The Profoundness of the Eternal Word is too inaccessible to human consciousness which can only have limited capacity.  The Eternal Word has to be reduced through a funnel and become limited in the life of a superlative Exemplar to give us the definitive Model of how we are supposed to live our lives as language users.  Jesus is where the rubber hits the road.  The connection of where Eternal Word become instantiated within a human person.  And this person Jesus came to exemplified what loving God and our neighbor truly means.  He did this with his words.  He said that his words were spirit and they were life.  He did this with his body language, with his deeds of healing and whispering people to peace and calm.  He did this with the sacrificial giving of his life for the cause of what is love and just.

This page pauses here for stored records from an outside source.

Lemma bytes_find_Some pat buf i :
  bytes_find pat buf = Some i → ∃ rest, drop i buf = pat ++ rest ∧ (i <= length buf)%nat.
Proof.
  revert i. induction buf as [|a buf IH]; intros i.
  - simpl. case_bool_decide as E; [|done]. intros [= <-]. exists [].
    rewrite take_nil in E. rewrite <-E. simpl. split; [done|lia].
  - rewrite bytes_find_cons. case_bool_decide as E.
    + intros [= <-]. exists (drop (length pat) (a :: buf)). rewrite <-E at 1.
      rewrite take_drop. split; [done|lia].
    + destruct (bytes_find pat buf) as [j|] eqn:Ej; [|done]. intros [= <-].
      destruct (IH j eq_refl) as (rest & ? & ?). exists rest. simpl. split; [done|lia].
Qed.

Lemma bytes_find_here pat rest : bytes_find pat (pat ++ rest) = Some O.
Proof.
  destruct (pat ++ rest) as [|a l] eqn:E.
  - apply app_eq_nil in E as [-> _]. done.
  - rewrite bytes_find_cons, <-E, take_app_length. by rewrite bool_decide_true.
Qed.

Lemma take_app_eq {A} n (l b p : list A) : length p = n → take n l = p → take n (l ++ b) = p.
Proof.
  intros Hn E. rewrite take_app_le; [done|]. rewrite <-Hn, <-E, length_take. lia.
Qed.

Lemma bytes_find_app pat buf b i :
  bytes_find pat buf = Some i → bytes_find pat (buf ++ b) = Some i.
Proof.
  revert i. induction buf as [|a buf IH]; intros i.
  - simpl. case_bool_decide as E; [|done]. intros [= <-]. rewrite take_nil in E.
    rewrite <-E. destruct b; done.
  - cbn [app]. rewrite !bytes_find_cons. case_bool_decide as E.
    + intros [= <-]. rewrite bool_decide_true; [done|].
      by apply (take_app_eq _ (a :: buf)).
    + destruct (bytes_find pat buf) as [j|] eqn:Ej; [|done]. intros [= <-].
      rewrite (IH j eq_refl). rewrite bool_decide_false; [done|]. intros E'. apply E.
      apply bytes_find_Some in Ej as (rest & Ej & Hj).
      rewrite <-E' at 2. symmetry. rewrite app_comm_cons. apply take_app_le.
      apply (f_equal length) in Ej. rewrite length_drop, length_app in Ej. simpl. lia.
Qed.

Lemma fmap_add_0 (o : option nat) : Nat.add 0 <$> o = o.
Proof. by destruct o. Qed.

(** Bytes that hold no match can be dropped as long as fewer than
    [length pat] of them are kept. *)
Lemma bytes_find_drop pat buf b k :
  bytes_find pat buf = None → (k + length pat <= S (length buf))%nat →
  bytes_find pat (buf ++ b) = Nat.add k <$> bytes_find pat (drop k buf ++ b).
Proof.
  revert k. induction buf as [|a buf IH]; intros k E Hk.
  - destruct k as [|k]; [by rewrite fmap_add_0|]. simpl in E, Hk. case_bool_decide as E'; [done|]. exfalso. apply E'. rewrite take_nil.
    destruct pat; [done|simpl in Hk; lia].
  - destruct k as [|k]; [by rewrite fmap_add_0|]. simpl drop.
    rewrite bytes_find_cons in E. case_bool_decide as E'; [done|].
    destruct (bytes_find pat buf) eqn:Ej; [done|]. cbn [app].
    rewrite bytes_find_cons, bool_decide_false.
    + rewrite (IH k eq_refl) by (simpl in Hk; lia). by destruct (bytes_find pat (drop k buf ++ b)).
    + intros E''. apply E'. rewrite <-E'' at 2. symmetry. rewrite app_comm_cons.
      apply take_app_le. simpl in *. lia.
Qed.

(** Noise bytes cannot start a frame. *)
Lemma bytes_find_after g rest :
  0x5A ∉ g → bytes_find frame_magic (g ++ frame_magic ++ rest) = Some (length g).
Proof.
  induction g as [|a g IH]; intros Hg; [exact (bytes_find_here frame_magic rest)|].
  apply not_elem_of_cons in Hg as [Ha Hg]. cbn [app]. rewrite bytes_find_cons.
  rewrite bool_decide_false; [by rewrite IH|]. unfold frame_magic. simpl. congruence.
Qed.

(** ** Bytes and words *)

Lemma bytes_to_words_u16 bs : Forall u8 bs → Forall u16 (bytes_to_words bs).
Proof.
  revert bs. refine (fix IH bs := _). intros H.
  destruct bs as [|lo [|hi bs]]; [constructor..|]. cbn [bytes_to_words].
  apply Forall_cons in H as [Hlo [Hhi H]%Forall_cons]. constructor; [|by apply IH].
  rewrite lor_shiftl_8 by done. unfold u8, u16 in *. lia.
Qed.

Lemma bytes_to_words_app ws bs rest :
  words_to_little_endian_bytes ws = Ok bs →
  bytes_to_words (bs ++ rest) = ws ++ bytes_to_words rest.
Proof.
  intros E. pose proof (words_to_bytes_inv _ _ E) as H. revert bs E.
  induction H as [|w ws Hw _ IH]; intros bs; cbn [words_to_little_endian_bytes].
  - by intros [= <-].
  - unfold u16 in Hw. replace ((w <? 0) || (w >? 65535)) with false by lia.
    destruct (words_to_little_endian_bytes ws) as [bs'|] eqn:E'; [|done].
    intros [= <-]. cbn [app bytes_to_words]. rewrite (IH bs' eq_refl).
    rewrite land_ff, shiftr_8, lor_shiftl_8;
      [|unfold u8; Z.to_euclidean_division_equations; lia].
    f_equal. Z.to_euclidean_division_equations; lia.
Qed.

Lemma words_to_bytes_take ws bs n :
  words_to_little_endian_bytes ws = Ok bs →
  bytes_to_words (take (2 * n) bs) = take n ws.
Proof.
  intros E. pose proof (words_to_bytes_inv _ _ E) as H.
  assert (∃ cs, words_to_little_endian_bytes (take n ws) = Ok cs) as [cs Ecs].
  { destruct (words_to_bytes_ok (take n ws)) as (cs & ? & _); [by apply Forall_take|eauto]. }
  assert (∃ ds, words_to_little_endian_bytes (drop n ws) = Ok ds) as [ds Eds].
  { destruct (words_to_bytes_ok (drop n ws)) as (ds & ? & _); [by apply Forall_drop|eauto]. }
  pose proof (words_to_bytes_app _ _ _ _ Ecs Eds) as E'. rewrite take_drop in E'.
  rewrite E in E'. injection E' as ->.
  destruct (words_to_bytes_ok (take n ws)) as (cs' & E1 & _ & Hl & Hb); [by apply Forall_take|].
  rewrite Ecs in E1. injection E1 as <-.
  destruct (decide (n <= length ws)%nat).
  - rewrite zlen_take in Hl. unfold zlen in Hl. rewrite take_app_le by lia.
    rewrite take_ge by lia. done.
  - rewrite (take_ge ws) in * by lia. rewrite drop_ge in Eds by lia. injection Eds as <-.
    rewrite app_nil_r. rewrite take_ge; [done|]. unfold zlen in *. lia.
Qed.

(** ** One iteration of the inner loop *)

Lemma inner_step_spec max buf :
  0 <= max → Forall u8 buf →
  match inner_step max buf with
  | More buf' => Forall u8 buf' ∧ zlen buf' < 2 * (HEADER_WORDS + max + 1)
  | Again buf' => Forall u8 buf' ∧ (length buf' < length buf)%nat
  | Got f buf' => Forall u8 buf' ∧ Frame_ok f ∧ zlen (fr_payload f) <= max
  | Throw e buf' => Forall u8 buf' ∧ isinstance e FrameError = true
  end.
Proof.
  intros Hmax Hb. unfold inner_step, HEADER_WORDS.
  destruct (bytes_find frame_magic buf) as [start|] eqn:Ef.
  2: { destruct (zlen buf >? 3) eqn:E3; (split; [auto with py|]); [|lia].
       unfold slice_from. rewrite zlen_drop. pose proof (zlen_nonneg buf). lia. }
  apply bytes_find_Some in Ef as (rest & Ebuf & Hstart).
  assert (0 < length (drop start buf) <= length buf)%nat as Hl.
  { split; [rewrite Ebuf; simpl; lia|]. rewrite length_drop. lia. }
  assert (Forall u8 (drop start buf)) as Hd by by apply Forall_drop.
  revert Hl Hd. generalize (drop start buf). clear Ebuf Hb. intros b Hl Hb.
  destruct (zlen b <? 20) eqn:E20; [split; [done|lia]|].
  set (header := bytes_to_words (slice b 0 20)).
  assert (Forall u16 header) as Hh by (apply bytes_to_words_u16; auto with py).
  destruct (crc16_words_ok (slice header 0 9) ltac:(auto with py)) as [c ->].
  destruct (negb (c =? at_ header 9)); [split; [by apply Forall_drop|rewrite length_drop; lia]|].
  pose proof (at_u16 header 8 Hh) as H8. unfold u16 in H8.
  destruct (at_ header 8 >? max) eqn:E8; [done|].
  destruct (zlen b <? (10 + at_ header 8 + 1) * 2) eqn:Et; [split; [done|lia]|].
  assert (Forall u8 (slice_from b ((10 + at_ header 8 + 1) * 2))) by auto with py.
  destruct (decode_frame _ max) as [f|e] eqn:Ed.
  - apply decode_frame_ok in Ed as (? & ? & _). done.
  - apply decode_frame_raises in Ed; [done|]. apply bytes_to_words_u16. auto with py.
Qed.

Lemma inner_step_app max buf b :
  0 <= max → Forall u8 buf →
  match inner_step max buf with
  | More buf' => inner_step max (buf ++ b) = inner_step max (buf' ++ b)
  | Again buf' => inner_step max (buf ++ b) = Again (buf' ++ b)
  | Got f buf' => inner_step max (buf ++ b) = Got f (buf' ++ b)
  | Throw e buf' => inner_step max (buf ++ b) = Throw e (buf' ++ b)
  end.
Proof.
  intros Hmax Hb. unfold inner_step, HEADER_WORDS.
  destruct (bytes_find frame_magic buf) as [start|] eqn:Ef.
  2: { destruct (zlen buf >? 3) eqn:E3; [|done]. unfold slice_from.
       rewrite (bytes_find_drop frame_magic buf b (Z.to_nat (zlen buf - 3)) Ef)
         by (unfold zlen in *; simpl; lia).
       destruct (bytes_find frame_magic (drop _ buf ++ b)) as [j|] eqn:Ej.
       - cbn [fmap option_fmap option_map].
         assert (drop (Z.to_nat (zlen buf - 3) + j) (buf ++ b)
                 = drop j (drop (Z.to_nat (zlen buf - 3)) buf ++ b)) as ->; [|done].
         rewrite <-drop_drop. f_equal. apply drop_app_le. unfold zlen in *. lia.
       - cbn [fmap option_fmap option_map]. rewrite !zlen_app, zlen_drop.
         pose proof (zlen_nonneg b).
         replace (zlen buf + zlen b >? 3) with true by lia.
         replace (Z.max 0 (zlen buf - Z.of_nat (Z.to_nat (zlen buf - 3)))) with 3 by lia.
         destruct (3 + zlen b >? 3) eqn:Eb; f_equal.
         + replace (Z.to_nat (zlen buf + zlen b - 3))
             with (Z.to_nat (zlen buf - 3) + Z.to_nat (3 + zlen b - 3))%nat by lia.
           rewrite <-drop_drop. f_equal. apply drop_app_le. unfold zlen in *. lia.
         + replace (zlen buf + zlen b - 3) with (zlen buf - 3) by lia.
           apply drop_app_le. unfold zlen in *. lia. }
  rewrite (bytes_find_app _ _ b _ Ef).
  pose proof Ef as Ef'. apply bytes_find_Some in Ef' as (rest & Ebuf & Hstart).
  rewrite (drop_app_le buf b start Hstart).
  assert (Hagain : bytes_find frame_magic (drop start buf ++ b) = Some O).
  { rewrite Ebuf, <-(assoc_L (++)). apply bytes_find_here. }
  assert (Hpos : (0 < length (drop start buf))%nat) by (rewrite Ebuf; simpl; lia).
  assert (Hd : Forall u8 (drop start buf)) by by apply Forall_drop.
  revert Hagain Hpos Hd. generalize (drop start buf). clear Ebuf Hb Ef Hstart. intros d Hagain Hpos Hd.
  pose proof (zlen_nonneg b). rewrite zlen_app.
  destruct (zlen d <? 20) eqn:E20.
  { by rewrite Hagain, drop_0, zlen_app. }
  replace (zlen d + zlen b <? 20) with false by lia.
  rewrite (slice_app_le d b 0 20) by lia.
  set (header := bytes_to_words (slice d 0 20)).
  assert (Forall u16 header) as Hh by (apply bytes_to_words_u16; auto with py).
  destruct (crc16_words_ok (slice header 0 9) ltac:(auto with py)) as [c Ec]. rewrite Ec.
  destruct (negb (c =? at_ header 9)) eqn:E9; [by rewrite drop_app_le by lia|].
  pose proof (at_u16 header 8 Hh) as H8. unfold u16 in H8.
  destruct (at_ header 8 >? max) eqn:E8; [done|].
  destruct (zlen d <? (10 + at_ header 8 + 1) * 2) eqn:Et.
  { rewrite Hagain, drop_0. rewrite zlen_app.
    replace (zlen d + zlen b <? 20) with false by lia. rewrite (slice_app_le d b 0 20) by lia.
    fold header. by rewrite Ec, E9, E8. }
  replace (zlen d + zlen b <? (10 + at_ header 8 + 1) * 2) with false by lia.
  rewrite slice_app_le, slice_from_app_le by lia. by destruct (decode_frame _ max).
Qed.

He showed us, he modeled for us how we are to best use our worded life.  If we are going to get better in our lives, it is going to involve the words of our lives.  It is going to involve the inner scripts which we are acting out without even being aware of both good and bad body language habits.

At Christmas, it is time to renew our lives with a profound commitment to Word therapy, not just in how we manifest the word products of speaking and writing; but the inner words which constitute the habits of our desires, thoughts, emotions, volition.  We need to get at the inner playwright in our lives who is determining our lives toward speaking, writing and body language deeds which are not worthy of the scrutiny of Jesus, the living model for us.

Let us this Christmastide and in the New Year take stock of how we are programmed by our word life.  Let us look to Jesus to inform the direction of the kind of changes which we need to make.  And let us use the words of prayer to become our therapy with God to alter our lives toward more Christ-like behaviors.

If we can do this, we will know that our lives to have become the Bethlehem where Christ has been born again.  Amen.